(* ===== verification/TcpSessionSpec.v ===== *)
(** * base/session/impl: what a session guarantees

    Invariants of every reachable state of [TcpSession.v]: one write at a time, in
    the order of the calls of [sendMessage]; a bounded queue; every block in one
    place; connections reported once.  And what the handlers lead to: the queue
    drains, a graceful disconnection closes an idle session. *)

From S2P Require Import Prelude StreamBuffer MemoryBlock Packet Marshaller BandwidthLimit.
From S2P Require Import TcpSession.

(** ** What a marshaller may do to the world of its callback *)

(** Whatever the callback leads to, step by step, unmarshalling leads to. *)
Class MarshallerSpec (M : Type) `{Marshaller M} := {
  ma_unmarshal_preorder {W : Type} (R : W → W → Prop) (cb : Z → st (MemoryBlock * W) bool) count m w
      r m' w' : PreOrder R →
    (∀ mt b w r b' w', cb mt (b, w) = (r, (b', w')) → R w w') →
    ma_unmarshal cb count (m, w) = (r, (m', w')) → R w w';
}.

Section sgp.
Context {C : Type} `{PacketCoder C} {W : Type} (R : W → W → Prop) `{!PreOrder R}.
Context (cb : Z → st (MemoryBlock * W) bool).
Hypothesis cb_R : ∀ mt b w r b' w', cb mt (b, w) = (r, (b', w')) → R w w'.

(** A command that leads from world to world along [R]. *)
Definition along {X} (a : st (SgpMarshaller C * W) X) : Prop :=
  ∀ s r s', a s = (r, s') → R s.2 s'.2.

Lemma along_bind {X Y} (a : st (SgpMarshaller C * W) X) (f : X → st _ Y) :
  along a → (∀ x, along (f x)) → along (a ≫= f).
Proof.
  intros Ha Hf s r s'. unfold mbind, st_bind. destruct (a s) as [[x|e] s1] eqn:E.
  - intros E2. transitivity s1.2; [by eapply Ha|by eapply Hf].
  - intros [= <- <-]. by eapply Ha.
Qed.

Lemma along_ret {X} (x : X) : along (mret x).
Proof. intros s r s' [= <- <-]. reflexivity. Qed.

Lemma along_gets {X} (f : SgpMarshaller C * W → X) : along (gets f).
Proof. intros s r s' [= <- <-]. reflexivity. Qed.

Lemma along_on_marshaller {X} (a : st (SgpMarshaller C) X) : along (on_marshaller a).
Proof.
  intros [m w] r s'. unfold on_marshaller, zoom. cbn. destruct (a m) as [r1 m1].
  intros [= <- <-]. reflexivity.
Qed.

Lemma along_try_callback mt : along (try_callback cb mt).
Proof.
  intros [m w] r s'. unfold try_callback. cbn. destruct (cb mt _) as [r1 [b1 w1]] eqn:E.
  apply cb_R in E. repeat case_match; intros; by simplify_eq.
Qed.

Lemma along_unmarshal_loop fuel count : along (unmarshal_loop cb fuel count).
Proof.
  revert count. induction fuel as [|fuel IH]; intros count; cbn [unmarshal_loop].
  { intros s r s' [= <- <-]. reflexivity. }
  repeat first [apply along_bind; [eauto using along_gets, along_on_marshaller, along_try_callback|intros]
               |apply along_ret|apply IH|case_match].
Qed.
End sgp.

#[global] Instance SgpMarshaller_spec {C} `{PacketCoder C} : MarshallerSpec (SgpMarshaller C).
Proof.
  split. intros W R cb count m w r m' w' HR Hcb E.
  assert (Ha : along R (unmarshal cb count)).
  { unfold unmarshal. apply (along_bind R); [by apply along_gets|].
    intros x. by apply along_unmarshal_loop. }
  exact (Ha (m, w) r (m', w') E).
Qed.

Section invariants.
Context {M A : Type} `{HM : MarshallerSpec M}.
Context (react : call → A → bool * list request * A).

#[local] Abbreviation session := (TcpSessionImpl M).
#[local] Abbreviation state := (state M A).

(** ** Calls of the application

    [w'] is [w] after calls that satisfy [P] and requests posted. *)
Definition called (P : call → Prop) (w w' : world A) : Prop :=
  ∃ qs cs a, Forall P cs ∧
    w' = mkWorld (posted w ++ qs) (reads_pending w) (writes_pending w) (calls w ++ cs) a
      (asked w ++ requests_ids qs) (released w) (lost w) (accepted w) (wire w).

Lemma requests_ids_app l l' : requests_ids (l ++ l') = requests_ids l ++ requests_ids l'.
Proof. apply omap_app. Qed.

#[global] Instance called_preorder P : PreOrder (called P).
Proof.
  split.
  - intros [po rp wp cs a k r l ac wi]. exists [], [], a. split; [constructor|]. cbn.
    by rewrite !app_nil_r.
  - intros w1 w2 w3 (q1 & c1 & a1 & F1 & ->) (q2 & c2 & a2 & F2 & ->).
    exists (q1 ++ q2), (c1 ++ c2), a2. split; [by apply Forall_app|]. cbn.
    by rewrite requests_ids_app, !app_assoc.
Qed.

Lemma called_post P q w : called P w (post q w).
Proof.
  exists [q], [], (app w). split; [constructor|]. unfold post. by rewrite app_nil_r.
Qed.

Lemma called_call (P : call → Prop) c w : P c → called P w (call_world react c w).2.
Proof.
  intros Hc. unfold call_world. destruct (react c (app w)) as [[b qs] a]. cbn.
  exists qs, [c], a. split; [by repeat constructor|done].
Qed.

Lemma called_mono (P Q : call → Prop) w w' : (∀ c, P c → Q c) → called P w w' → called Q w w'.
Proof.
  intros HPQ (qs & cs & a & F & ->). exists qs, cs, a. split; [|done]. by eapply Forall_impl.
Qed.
════════
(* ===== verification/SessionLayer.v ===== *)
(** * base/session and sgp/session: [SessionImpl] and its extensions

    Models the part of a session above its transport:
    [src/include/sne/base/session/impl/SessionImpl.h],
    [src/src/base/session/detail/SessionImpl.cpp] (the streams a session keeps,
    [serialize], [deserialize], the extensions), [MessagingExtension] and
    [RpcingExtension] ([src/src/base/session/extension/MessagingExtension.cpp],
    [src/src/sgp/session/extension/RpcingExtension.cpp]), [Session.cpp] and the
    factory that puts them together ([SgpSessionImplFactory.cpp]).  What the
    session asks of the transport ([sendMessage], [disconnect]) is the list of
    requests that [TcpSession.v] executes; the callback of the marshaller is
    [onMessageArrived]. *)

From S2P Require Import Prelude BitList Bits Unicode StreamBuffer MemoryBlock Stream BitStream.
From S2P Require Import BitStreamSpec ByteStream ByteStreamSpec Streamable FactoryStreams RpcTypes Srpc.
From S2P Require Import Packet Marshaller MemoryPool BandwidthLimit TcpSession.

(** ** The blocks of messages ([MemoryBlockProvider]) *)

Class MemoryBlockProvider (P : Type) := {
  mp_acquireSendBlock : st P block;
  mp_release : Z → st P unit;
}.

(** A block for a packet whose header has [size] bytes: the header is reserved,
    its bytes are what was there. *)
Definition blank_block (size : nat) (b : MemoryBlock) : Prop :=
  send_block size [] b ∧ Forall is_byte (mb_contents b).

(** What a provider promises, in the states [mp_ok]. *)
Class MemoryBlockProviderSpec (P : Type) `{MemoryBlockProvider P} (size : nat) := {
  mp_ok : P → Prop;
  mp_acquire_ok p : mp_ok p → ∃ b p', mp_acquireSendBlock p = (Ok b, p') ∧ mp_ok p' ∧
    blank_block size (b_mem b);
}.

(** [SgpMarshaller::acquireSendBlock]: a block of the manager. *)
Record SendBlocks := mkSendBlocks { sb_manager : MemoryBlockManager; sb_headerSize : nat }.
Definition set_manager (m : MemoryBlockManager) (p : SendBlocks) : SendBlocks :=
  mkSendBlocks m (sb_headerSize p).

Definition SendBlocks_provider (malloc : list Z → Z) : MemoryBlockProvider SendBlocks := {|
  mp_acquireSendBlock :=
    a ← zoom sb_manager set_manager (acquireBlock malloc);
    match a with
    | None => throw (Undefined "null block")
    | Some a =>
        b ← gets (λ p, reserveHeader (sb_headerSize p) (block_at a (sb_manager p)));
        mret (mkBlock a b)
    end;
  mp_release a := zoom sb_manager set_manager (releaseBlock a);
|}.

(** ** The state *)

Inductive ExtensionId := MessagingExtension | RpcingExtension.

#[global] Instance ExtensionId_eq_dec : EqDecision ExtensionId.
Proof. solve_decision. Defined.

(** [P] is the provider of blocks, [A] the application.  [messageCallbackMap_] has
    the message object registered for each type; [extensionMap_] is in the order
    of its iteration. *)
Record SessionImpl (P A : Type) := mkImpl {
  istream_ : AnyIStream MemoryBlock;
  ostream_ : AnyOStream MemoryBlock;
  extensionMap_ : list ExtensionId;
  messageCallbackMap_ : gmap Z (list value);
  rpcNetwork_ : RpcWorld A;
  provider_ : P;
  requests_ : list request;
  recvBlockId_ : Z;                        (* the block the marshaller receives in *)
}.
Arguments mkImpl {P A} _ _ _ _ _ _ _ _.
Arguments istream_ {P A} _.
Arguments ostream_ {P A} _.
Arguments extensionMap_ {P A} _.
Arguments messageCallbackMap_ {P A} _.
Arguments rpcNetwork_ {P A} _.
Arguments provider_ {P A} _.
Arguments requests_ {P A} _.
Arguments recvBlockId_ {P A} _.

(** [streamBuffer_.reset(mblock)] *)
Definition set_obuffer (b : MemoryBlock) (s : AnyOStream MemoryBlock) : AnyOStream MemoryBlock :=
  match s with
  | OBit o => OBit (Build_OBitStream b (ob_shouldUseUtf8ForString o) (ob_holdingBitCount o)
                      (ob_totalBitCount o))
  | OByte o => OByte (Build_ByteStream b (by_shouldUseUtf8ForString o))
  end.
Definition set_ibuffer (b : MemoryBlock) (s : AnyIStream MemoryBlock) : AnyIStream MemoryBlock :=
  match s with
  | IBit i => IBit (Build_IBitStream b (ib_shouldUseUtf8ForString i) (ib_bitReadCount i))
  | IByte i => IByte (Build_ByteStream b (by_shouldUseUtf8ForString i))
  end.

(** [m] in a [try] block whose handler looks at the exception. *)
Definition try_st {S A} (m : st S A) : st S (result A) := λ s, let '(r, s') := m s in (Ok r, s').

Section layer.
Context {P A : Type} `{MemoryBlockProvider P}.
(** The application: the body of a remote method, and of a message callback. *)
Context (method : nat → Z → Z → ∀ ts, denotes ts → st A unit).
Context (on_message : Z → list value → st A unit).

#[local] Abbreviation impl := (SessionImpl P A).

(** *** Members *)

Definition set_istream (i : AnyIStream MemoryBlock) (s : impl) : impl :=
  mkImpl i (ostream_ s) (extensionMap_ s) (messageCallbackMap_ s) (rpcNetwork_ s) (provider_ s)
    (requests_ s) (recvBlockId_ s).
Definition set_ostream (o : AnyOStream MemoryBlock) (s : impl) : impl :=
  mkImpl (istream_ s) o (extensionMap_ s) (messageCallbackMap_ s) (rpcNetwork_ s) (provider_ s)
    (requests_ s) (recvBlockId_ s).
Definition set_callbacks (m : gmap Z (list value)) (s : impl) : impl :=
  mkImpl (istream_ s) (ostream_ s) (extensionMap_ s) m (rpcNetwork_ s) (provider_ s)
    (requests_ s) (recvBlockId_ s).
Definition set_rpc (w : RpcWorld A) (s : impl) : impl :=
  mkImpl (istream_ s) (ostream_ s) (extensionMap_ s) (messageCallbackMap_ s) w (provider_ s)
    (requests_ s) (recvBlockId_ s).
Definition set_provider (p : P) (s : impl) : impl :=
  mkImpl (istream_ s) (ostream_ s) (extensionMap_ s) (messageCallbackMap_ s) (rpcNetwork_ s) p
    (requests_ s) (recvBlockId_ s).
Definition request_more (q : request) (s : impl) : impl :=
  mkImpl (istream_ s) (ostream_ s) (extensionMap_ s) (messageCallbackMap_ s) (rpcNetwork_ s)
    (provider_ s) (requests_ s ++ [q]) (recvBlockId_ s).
════════
▶ _WHAT YOU HAVE TO DO_
Using the data above, reproduce exactly the lines between those holding "(* ===== verification/TcpSessionSpec.v" and "R s.2 s'.2.", inclusive, and no others.

▶ _WRITTEN RESPONSE_
(* ===== verification/TcpSessionSpec.v ===== *)
(** * base/session/impl: what a session guarantees

    Invariants of every reachable state of [TcpSession.v]: one write at a time, in
    the order of the calls of [sendMessage]; a bounded queue; every block in one
    place; connections reported once.  And what the handlers lead to: the queue
    drains, a graceful disconnection closes an idle session. *)

From S2P Require Import Prelude StreamBuffer MemoryBlock Packet Marshaller BandwidthLimit.
From S2P Require Import TcpSession.

(** ** What a marshaller may do to the world of its callback *)

(** Whatever the callback leads to, step by step, unmarshalling leads to. *)
Class MarshallerSpec (M : Type) `{Marshaller M} := {
  ma_unmarshal_preorder {W : Type} (R : W → W → Prop) (cb : Z → st (MemoryBlock * W) bool) count m w
      r m' w' : PreOrder R →
    (∀ mt b w r b' w', cb mt (b, w) = (r, (b', w')) → R w w') →
    ma_unmarshal cb count (m, w) = (r, (m', w')) → R w w';
}.

Section sgp.
Context {C : Type} `{PacketCoder C} {W : Type} (R : W → W → Prop) `{!PreOrder R}.
Context (cb : Z → st (MemoryBlock * W) bool).
Hypothesis cb_R : ∀ mt b w r b' w', cb mt (b, w) = (r, (b', w')) → R w w'.

(** A command that leads from world to world along [R]. *)
Definition along {X} (a : st (SgpMarshaller C * W) X) : Prop :=
  ∀ s r s', a s = (r, s') → R s.2 s'.2.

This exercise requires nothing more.